Kuan Chung-ming (; born 15 August 1956) is a Taiwanese politician and academic. He was the last minister of the Council for Economic Planning and Development from 2013 to 2014 and served as the first minister of the succeeding government agency, the National Development Council (NDC), from 2014 to 2015. He is currently the President of National Taiwan University and a Chair Professor in the Department of Finance of National Taiwan University.

ROC Council for Economic Planning and Development Ministry

Taiwan's Q1 2013 economic growth
Kuan said in May 2013 that he was surprised at Taiwan's Q1 2013 economic growth rate of 1.54%, much lower than the forecast value of 3.26%. This was due to the low consumption by private sectors in Taiwan. Before the numbers were released, the CEPD aimed for Taiwan to show 4% overall economic growth that year, and to reach the original goal would require 5% economic growth for the remaining quarters of the year. However, investments in private sectors were rising at the time, an indication of a positive economic outlook.

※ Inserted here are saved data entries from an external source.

Lemma held_reads {A B} (m : TM A) (k : A → TM B) t :
  reads m → held t → (∀ x, m t = (Ok x, t) → held (k x t).2) → held ((m ≫= k) t).2.
Proof.
  intros Hm Ht Hk. rewrite tbind_run. specialize (Hm t). destruct (m t) as [[x|e] t1]; simpl in *; subst; auto.
Qed.
Lemma keeps_bind {A B} (m : TM A) (k : A → TM B) : keeps m → (∀ x, keeps (k x)) → keeps (m ≫= k).
Proof.
  intros Hm Hk t Ht. rewrite tbind_run. specialize (Hm t Ht). destruct (m t) as [[x|e] t1]; [by apply Hk | done].
Qed.
Lemma held_bind {A B} (m : TM A) (k : A → TM B) t : held (m t).2 → (∀ x, keeps (k x)) → held ((m ≫= k) t).2.
Proof. intros Hm Hk. rewrite tbind_run. destruct (m t) as [[x|e] t1]; [by apply Hk | done]. Qed.
Lemma keeps_reads {A} (m : TM A) : reads m → keeps m.
Proof. intros Hm t Ht. by rewrite Hm. Qed.
Lemma keeps_emit e : keeps (emitTimeEntryEvent e).
Proof. by intros t []. Qed.
Lemma keeps_comment w t c : keeps (insertTimeEntryFeedComment w t a c).
Proof.
  intros [b tb [] ev] [H1 H2]; destruct t as [k|]; try done.
  unfold insertTimeEntryFeedComment, t_catch, stmt. simpl in *.
  destruct (w_comment_fails w); [done|]. split; [done|]. intros _. by eapply estep_ext; [apply H2|..].
Qed.

(** A statement that writes the entries from the state [d] itself. *)
Lemma held_write {A} (f : TDB → A * TDB) : estep a d (f d).2 → held (write f begin_tx).2.
Proof.
  intros H. unfold write, stmt, begin_tx. simpl. destruct (f d) as [x d1]. simpl in *. split; [apply estep_refl | done].
Qed.

Lemma committed {A} (m : TM A) r d' ev : held (m begin_tx).2 → request m d = (r, d', ev) → estep a d d'.
Proof.
  unfold request. fold begin_tx. destruct (m begin_tx) as [r0 t]. simpl. intros [H1 H2] [= <- <- _].
  destruct (tx_aborted t); auto.
Qed.
End request.
#[export] Hint Resolve keeps_bind keeps_reads keeps_emit keeps_comment : reads.

(** ** What the statements do *)

Lemma estep_insert a d e :
  timers_ok d → entry_ok e → en_userId e = ta_userId a → en_isApproved e = false →
  (en_endedAt e = None → has_running (ta_userId a) d = false) →
  estep a d (set_entries <[tNext d := e]> (N.succ (tNext d)) d).
Proof.
  intros [Hf _ _] He Hu Ha Hn. split; simpl; [| |lia].
  - intros k e0 Hk. rewrite lookup_insert_ne by (apply Hf in Hk; lia). rewrite Hk. by left.
  - intros k e' [[<- <-]|[_ Hk]]%lookup_insert_Some Hk0; [|congruence].
    split_and!; try done; [lia|]. intros Er j e0 Hj [[? _]|[_ Hj']]%lookup_insert_Some Eu E0; [done|].
    specialize (Hn Er). apply Bool.not_true_iff_false in Hn. apply Hn, existsb_exists. exists (j, e0).
    split; [by apply list_elem_of_In, elem_of_map_to_list|]. unfold is_running. simpl.
    by rewrite !bool_decide_eq_true_2.
Qed.

Lemma estep_edit a d k e e' :
  entries d !! k = Some e → row_step a e e' → estep a d (set_entries <[k := e']> (tNext d) d).
Proof.
  intros Hk Hs. split; simpl; [| |lia].
  - intros j e0 Hj. destruct (decide (j = k)) as [->|Hne].
    + rewrite lookup_insert_eq. rewrite Hk in Hj. injection Hj as <-. by right.
    + rewrite lookup_insert_ne by done. rewrite Hj. by left.
  - intros j e0 [[<- _]|[_ Hj]]%lookup_insert_Some; congruence.
Qed.

Lemma estep_delete a d k e :
  entries d !! k = Some e → may_change a e → estep a d (set_entries (delete k) (tNext d) d).
Proof.
  intros Hk Hs. split; simpl; [| |lia].
  - intros j e0 Hj. destruct (decide (j = k)) as [->|Hne].
    + rewrite lookup_delete_eq. congruence.
    + rewrite lookup_delete_ne by done. rewrite Hj. by left.
  - intros j e0 [_ Hj]%lookup_delete_Some. congruence.
Qed.

(** A statement that maps the rows, each to itself or by a [row_step]. *)
Lemma estep_map a d (f : id → Entry → Entry) g :
  (∀ k e, entries d !! k = Some e → f k e = e ∨ row_step a e (f k e)) →
  (∀ k, g (entries d) !! k = f k <$> entries d !! k) → estep a d (set_entries g (tNext d) d).
Proof.
  intros Hf Hg. split; simpl; [| |lia].
  - intros k e Hk. rewrite Hg, Hk. simpl. by apply Hf.
  - intros k e'. rewrite Hg. intros (e & Hk & _)%fmap_Some_1 H. congruence.
Qed.

Lemma stopped_step a over now e :
  entry_ok e → is_running (ta_userId a) e = true → visible a e = true → row_step a e (stopped over now e).
Proof.
  intros [Hr _ Ha] Hrun Hv. unfold is_running in Hrun. bool_prop.
  destruct (Hr H0) as [_ Hna]. split; simpl; [|done|done| |congruence].
  - split_and!; [done | by left | congruence].
  - split; simpl; [done | by intros t [= <-] | done].
Qed.

Lemma timer_row_ok u r : entry_ok (timer_row u r).
Proof. split; simpl; [done | done|]. split; [done|]. by intros H. Qed.

Lemma patched_step a e input org :
  entry_ok e → may_change a e → row_step a e (patched_entry input org e).
Proof.
  intros [Hr Hs Ha] Hm. unfold patched_entry. split; simpl; [done | done| | |done].
  - by destruct (ui_endedAt input).
  - split; simpl.
    + intros E. split; [|done]. destruct (ui_endedAt input); [done|]. simpl in E. rewrite E.
      destruct (Hr E) as [Hd _]. by destruct (ui_startedAt input).
    + intros t E. rewrite E. destruct (ui_startedAt input) as [st|]; simpl; [done|].
      destruct (ui_endedAt input); [done|]. by apply Hs.
    + split; [done|]. by intros H.
Qed.

Lemma approval_step a e b now t :
  entry_ok e → visible a e = true → ta_manageAll a = true → en_endedAt e = Some t →
  row_step a e (with_approval b a now e).
Proof.
  intros [Hr Hs Ha] Hv Hm Ht. split; simpl; [|done|done| |done].
  - split_and!; auto.
  - split; simpl; [congruence | done|]. destruct b; naive_solver.
Qed.

(** ** The requests *)

Inductive TimeOp :=
| OpCreate (input : CreateTimeEntryInput)
| OpStart (ticketId : option id) (description : text)
| OpStop (input : StopInput)
| OpUpdate (k : id) (input : UpdateTimeEntryInput)
| OpDelete (k : id)
| OpApprove (ids : list id) (approve : bool)
| OpAddPart (ticketId : id) (input : TicketPartInput)
| OpUpdatePart (k : id) (input : TicketPartPatch)
| OpDeletePart (k : id).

Taiwan's 2013 global competitiveness ranking decline
Commenting on Taiwan's declining ranking as measured by the International Institute for Management Development in the Global Competitiveness Report released at the end of May 2013, Kuan said that it is not that Taiwan did not improve, but that other nations improved at a faster rate than Taiwan. He added that the business regulations have been relaxed in Taiwan but not as much as what have been done in other countries.

He resigned his post as National Development Council head in January 2015. Kuan had attempted to resign in a month prior but was persuaded to stay at the time.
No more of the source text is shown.